When a tram is approaching, the light strips flash red, so that pedestrians paying more attention to their smartphones than to the road are alerted. When there are no trams approaching, the LEDs simply stay off. The light strips are powered wirelessly from the existing pedestrian light poles and also receive signals from the poles about when to flash. The pedestrian light poles themselves are triggered by approaching trams.
The trial is being run by Stadtwerke Augsburg, which provides the city with its energy, water and traffic services. Stadtwerke Augsburg tells Gizmag that it does not believe that there is any greater degree of safety issues caused by smartphone-use by pedestrians in Augsburg compared to anywhere else, but that the proliferation of smartphones has resulted in more of such issues on a global scale.
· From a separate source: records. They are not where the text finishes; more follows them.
(** * mcp-atlassian: the translation and orchestration layer

    A shallow embedding of [types.py], [confluence.py], [jira.py] (both
    variants) and [server.py], and the properties of the specification
    that can be settled on it.

    Python values that come from the remote services or from the tool
    arguments are dynamically shaped; they are modelled by the type [json]
    together with the Python operations the code applies to them
    (subscripting, [.get], [in], truthiness, iteration), each failing with
    the exception Python raises.  The remote clients and the text
    preprocessor are collaborators: they are fields of the class
    [Collaborators], and every statement holds for all of them.

    A Python [str] is modelled by a [string] holding its UTF-8 encoding,
    as the string literals of this file do; its characters are its code
    points, each a byte that is no continuation byte together with the
    continuation bytes that follow it.  A lone surrogate, which a [str]
    read from JSON can hold, is encoded like any other code point, in
    three bytes. *)

From Stdlib Require Import String Ascii List ZArith QArith Bool Lia.
From Stdlib Require Import DecimalString.
Import ListNotations.
Local Open Scope string_scope.
Local Open Scope Z_scope.

Set Implicit Arguments.
Set Warnings "-register-all".

(** ** Python values *)

Inductive json : Type :=
| JNull
| JBool (b : bool)
| JInt (z : Z)
| JFloat (q : Q)
| JStr (s : string)
| JList (l : list json)
| JDict (d : list (string * json)).

(** A Python [dict] with string keys: insertion-ordered, one entry per key. *)
Definition dict : Type := list (string * json).

Fixpoint dict_get (k : string) (d : dict) : option json :=
  match d with
  | [] => None
  | (k', v) :: d' => if String.eqb k k' then Some v else dict_get k d'
  end.
(** Frames whose tuples are all ignored leave the rows as they are. *)
Lemma working_after_ignored now T W dfs :
Forall (fun f => frame_fails f = false) dfs ->
Forall (fun f => empty f = false ->
          Forall (fun p => ignored (t_rows W) p = true) (frame_data f)) dfs ->
t_rows (working_after now T W dfs) = t_rows W.
Proof.
intros Hnf. revert W. induction dfs as [|f dfs IH]; intros W Hi; cbn [working_after];
  [reflexivity|].
inversion Hnf as [|? ? Hf Hnf']; inversion Hi as [|? ? Hif Hi']; subst.
destruct (empty f) eqn:He; [by apply IH|].
unfold frame_fails in Hf. rewrite He in Hf. cbn [negb andb] in Hf.
apply negb_false_iff in Hf.
pose proof (insert_rows_error now (frame_data f) W 0) as Herr. rewrite Hf in Herr.
pose proof (insert_rows_ignored now (frame_data f) W 0 (Hif eq_refl)) as Hrows.
destruct (insert_rows now (frame_data f) W 0) as [[e W'] ch]. cbn [fst snd] in *.
subst e. rewrite IH; [exact Hrows|exact Hnf'|]. by rewrite Hrows.
Qed.

(** A list of frames has none that fails, or a last one that does. *)
Lemma last_failing_frame dfs :
Forall (fun f => frame_fails f = false) dfs
\/ exists pre f post,
     dfs = pre ++ f :: post /\ frame_fails f = true
     /\ Forall (fun f => frame_fails f = false) post.
Proof.
induction dfs as [|g dfs IH]; [left; constructor|].
destruct IH as [IH|(pre & f & post & -> & Hf & Hpost)].
- destruct (frame_fails g) eqn:Hg.
  + right. exists [], g, dfs. auto.
  + left. by constructor.
- right. exists (g :: pre), f, post. auto.
Qed.
(** The body of the loop of [updateOcnStore] (lines 117-146).  In the
    second branch [nOcnMap] is the map held by the stored entry, so the
    deletions and insertions are seen by the store. *)
Definition reconcile (e : Entry) : M (option error) :=
  let ids := Key e in
  neighborList <- assert_Neighbors (Val e) ;;
  h <- this ;;
  match Get (ocnStore h) ids with
  | inr _ =>
      let nOcnMap := freshOcnMap neighborList in
      let '(o, err) := Put (ocnStore h) ids (VOcnMap nOcnMap) in
      set_ocnStore o ;;
      match err with
      | Some err => ret (Some err)
      | None => ret None
      end
  | inl e =>
      nOcnMap <- assert_OcnMap (Val e) ;;
      let nOcnMap := addNew neighborList (deleteRemoved neighborList nOcnMap) in
      set_ocnStore (<[ids := VOcnMap nOcnMap]> (ocnStore h)) ;;
      ret None
  end.

Definition updateOcnStore : M (option error) :=
  h <- this ;;
  match ListElements (neighborMeasStore h) with
  | inr err => ret (Some err)
  | inl ch => forRange ch reconcile
  end.

(** The loop of [getTotalNumUEs] (lines 168-170). *)
Fixpoint sumNumUEs (ch : list Entry) (result : Z) : M Z :=
  match ch with
  | [] => ret result
  | e :: ch' =>
      n <- assert_int (Val e) ;;
      sumNumUEs ch' (GoInt.add result n)
  end.

Definition getTotalNumUEs : M (Z * option error) :=
  h <- this ;;
  match ListElements (numUEsMeasStore h) with
  | inr err => ret (0, Some err)
  | inl ch =>
      result <- sumNumUEs ch 0 ;;
      ret (result, None)
  end.

Definition getCellList : M (list IDs * option error) :=
  h <- this ;;
  match ListKeys (numUEsMeasStore h) with
  | inr err => ret ([], Some err)
  | inl ch => ret (ch, None)
  end.

Definition runMonitor : M (option error) :=
  fun s =>
    let '(h', err) := Monitor (hdl s) in
    Return (err, {| hdl := h'; trace := trace s |}).

(** [StartControlLogic] returns nothing; [Some tt] in the loop is its
    [return] after logging. *)
Definition StartControlLogic : M unit :=
  err <- runMonitor ;;
  match err with
  | Some err => emit (LogError err)
  | None =>
      err <- updateOcnStore ;;
      match err with
      | Some err => emit (LogError err)
      | None =>
          '(totalNumUEs, err) <- getTotalNumUEs ;;
          match err with
          | Some err => emit (LogError err)
          | None =>
              '(cells, err) <- getCellList ;;
              match err with
              | Some err => emit (LogError err)
              | None =>
                  forRange cells (fun cell =>
                    err <- controlLogicEachCell cell cells totalNumUEs ;;
                    match err with
                    | Some err => emit (LogError err) ;; ret (Some tt)
                    | None => ret None
                    end) ;;
                  ret tt
              end
          end
      end
  end.

(** The case [select] takes in one turn of the loop of [Run]. *)
Inductive selectCase : Type :=
  | TimerFired
  | CtxDone.

(** [Run] along the cases its [select] takes: [Some r] is [return r];
    [None] is the loop blocked in [select] once the cases are used up. *)
Fixpoint Run (cases : list selectCase) : M (option (option error)) :=
  match cases with
  | [] => ret None
  | TimerFired :: cases' => StartControlLogic ;; Run cases'
  | CtxDone :: _ => ret (Some None)
  end.

(** What reconciling against [neighborList] makes of the map [old]. *)
Definition reconciled (neighborList : list IDs) (old m : gmap IDs Z) : Prop :=
  forall n, m !! n =
    if decide (n ∈ neighborList)
    then Some (default RcPreRanParamDefaultOCN (old !! n))
    else None.

(** [n] ticks in a row. *)
Fixpoint ticks (n : nat) : M unit :=
  match n with
  | O => ret tt
  | S n' => StartControlLogic ;; ticks n'
  end.

End Handler.

End controller.

Import controller.

(** ** Instances the closed statements are evaluated on *)

Module Examples.

(** The order [map_to_list] lists a map in is one the runtime may pick. *)
Definition canonical_order : RangeOrder :=
  {| range := fun K _ _ V (m : gmap K V) => map_to_list m;
     range_perm := fun K _ _ V (m : gmap K V) => reflexivity (map_to_list m) |}.

(** Modelled from the spec: the three levels of [meastype] the handler
    uses, numbered by their dB value: the default offset is the 0 dB level
    and the clamping bounds are the -24 dB and the +24 dB level. *)
Definition dB_levels : QOffsetRange :=
  {| QOffsetMinus24dB := -24; QOffset0dB := 0; QOffset24dB := 24 |}.

(** An out-of-range conversion yields the smallest [int], as on amd64. *)
Definition amd64_indefinite (x : Float64.float64) : Z := - 2 ^ 63.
The trial is aimed at determining whether or not LED strips integrated into roads in this way could improve pedestrian safety.
There is no set end date for the trial, which began on April 20th. Stadtwerke Augsburg plans to monitor the installations until it feels that there is evidence for or against their continued use. If they prove to be beneficial, the LED strips will be rolled out to other locations around Augsburg.